Hard v Soft Targets

What a thoroughly enjoyable couple of drams I had with a friend the other night.  Among his many skills, he’s a college lecturer.  He was busily bemoaning the target culture in British education and aghast at how widely it misses the mark.

He felt that the purpose of targets was in part to help you improve.  Last year you achieved ‘x’, this year you managed ‘x+1’.  Yet he lamented how what he called the ‘hard’ targets failed to measure what he considered to be the factors that demonstrated or supported an individual becoming a “better” teacher.

He also told me that the weight of the ‘soft’ targets dragged many a good teacher down.  He was clearly perplexed. I tried to offer comfort from the realms of Sales.

We have a similar problem.  We all know what a ‘hard’ target looks like.  Top-line sales and Performance against Quota are the majors.  Then there are other contributory KPIs, like number of meetings, phone calls, family members as prospects etc.  In far too many cases, such targets seem randomly assigned, with little discussion involving the rep responsible, from a figure that appears conjured from the dreams of some faceless corporate apparatchik, devoid of any accountability.  They therefore often fail to combine the needs of the business with the underlying need to grow (or in these credit crunched recessionary climes, protect) last season’s revenue.

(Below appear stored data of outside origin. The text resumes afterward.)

(** The operator of a term, as the session reads it off the key. *)
Definition operator_predicate (op : string) : PredicateOp :=
  if String.eqb op "!=" then PNe else if String.eqb op ">=" then PGe
  else if String.eqb op "<=" then PLe else if String.eqb op ">" then PGt
  else if String.eqb op "<" then PLt else if String.eqb op "~" then PContains else PEq.

Lemma plain_no_suffix p c field :
  plain_field field = true → operator_char c = true →
  str_strip_suffix (p +:+ String c "") field = None.
Proof.
  intros Hf Hc. destruct (str_strip_suffix _ field) as [r|] eqn:Hs; [|done].
  apply str_strip_suffix_Some in Hs. subst field. unfold plain_field in Hf.
  rewrite !all_chars_app in Hf. cbn [all_chars] in Hf. rewrite Hc in Hf. cbn in Hf.
  by rewrite !andb_false_r in Hf.
Qed.

Lemma suffix_other field p q c d :
  plain_field field = true → c ≠ d →
  str_strip_suffix (p +:+ String c "") (field +:+ q +:+ String d "") = None.
Proof.
  intros _ Hne. destruct (str_strip_suffix _ _) as [r|] eqn:Hs; [|done].
  apply str_strip_suffix_Some in Hs. rewrite <-!append_assoc in Hs.
  by apply str_snoc_inj in Hs as [_ ?].
Qed.

Lemma split_filter_key_term field op :
  free_field field → op ∈ term_operators →
  split_filter_key (term_key field op) = Ok (field, operator_predicate op).
Proof.
  intros (Hne & _ & _ & Hf) Hop.
  assert (str_is_empty field = false) as Hemp by (by apply String.eqb_neq).
  pose proof (λ p c, plain_no_suffix p c field Hf) as Hno.
  pose proof (λ p q c d, suffix_other field p q c d Hf) as Hot.
  assert (∀ c d : ascii, c ≠ "="%char → str_strip_suffix (String d (String "="%char "")) (field +:+ String c "") = None)
    as Hde by (intros c d Hcd; apply (Hot (String d "") "" _ _); congruence).
  unfold split_filter_key, term_operators in *. f_equal. unfold filter_suffixes.
  repeat (apply elem_of_cons in Hop as [->|Hop]); [..|by apply elem_of_nil in Hop];
    unfold term_key, operator_predicate; compute_eqb; cbn [split_suffix].
  - by rewrite str_strip_suffix_app, Hemp.
  - assert (str_strip_suffix "!" (field +:+ ">=") = None) as -> by by apply (Hot "" ">").
    by rewrite str_strip_suffix_app, Hemp.
  - assert (str_strip_suffix "!" (field +:+ "<=") = None) as -> by by apply (Hot "" "<").
    destruct (str_strip_suffix ">=" (field +:+ "<=")) as [r|] eqn:Hs.
    { apply str_strip_suffix_Some in Hs.
      change "<="%string with ("<" +:+ "=")%string in Hs.
      change ">="%string with (">" +:+ "=")%string in Hs.
      rewrite <-!append_assoc in Hs. apply str_snoc_inj in Hs as [Hs _].
      by apply str_snoc_inj in Hs as [_ ?]. }
    by rewrite str_strip_suffix_app, Hemp.
  - assert (str_strip_suffix "!" (field +:+ ">") = None) as -> by by apply (Hot "" "").
    rewrite !Hde by done. by rewrite str_strip_suffix_app, Hemp.
  - assert (str_strip_suffix "!" (field +:+ "<") = None) as -> by by apply (Hot "" "").
    assert (str_strip_suffix ">" (field +:+ "<") = None) as -> by by apply (Hot "" "").
    rewrite !Hde by done. by rewrite str_strip_suffix_app, Hemp.
  - assert (str_strip_suffix "!" (field +:+ "~") = None) as -> by by apply (Hot "" "").
    assert (str_strip_suffix ">" (field +:+ "~") = None) as -> by by apply (Hot "" "").
    assert (str_strip_suffix "<" (field +:+ "~") = None) as -> by by apply (Hot "" "").
    rewrite !Hde by done. by rewrite str_strip_suffix_app, Hemp.
  - pose proof (λ c, Hno "" c) as Hone. cbn [String.append] in Hone.
    assert (str_strip_suffix ">=" field = None) as -> by by apply (Hno ">").
    assert (str_strip_suffix "<=" field = None) as -> by by apply (Hno "<").
    by rewrite !Hone.
Qed.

And then we come to soft targets.  These tend to be labelled KSOs (Key Sales Objectives).  They aim to promote activity that, whilst not directly attributable to numerical assessment, are considered by management to contribute towards ultimate glory.  Various examples I’ve witnessed include reading a particular book each month, taking specific clients on jollies, demonstrating the development of a certain skill, gathering certain numbers of client testimonials and reference data and a favourite, filling out marketing intel onto crm-style screens.  Perhaps making blog posts could be another 🙂

Let me share how KSOs run in every circumstance I’ve found them.  The short answer is that they disappear in a swirl of acrimony.  A bit like Yaphet Kotto’s inmate trustee to Robert Redford’s new prison governor in Brubaker.  (Every new warden wants to reform, and when each new warden replaces an old one, they bring new reforms and dispense with the old reforms.)  And so it is with sales teams.  With each new management regime a new set of KSOs are heralded as the saviour.  And the same thing always happens.  All the reps in the field know that the only thing that really matters is The Number.  And when those new, lagging or generally keen/indifferent realise that everyone On Target doesn’t bother with the KSO pursuit, a bonus plan change occurs.  I can’t begin to describe the horrors I’ve seen caused by having say ten percent of commissions attached to non-revenue performance…

I’ve never been asked to tackle the vexed issue of how to mandate a salesperson to embrace such soft, KSO style targets, and it’s something that I suspect I’d avoid.  The only time I’ve seen them embraced, and even then it was only by half the salesteam (but then again in every salesforce, isn’t there usually a 50/50 split for those that care and those that don’t?) as there was much debate as to the flaws in the qualitative nature of the evaluation scale, is when the requisite KSO performance provided points towards vouchers.  These could then be redeemed in an upmarket retailer.  It isn’t difficult to evolve this idea for perhaps a winning way forward.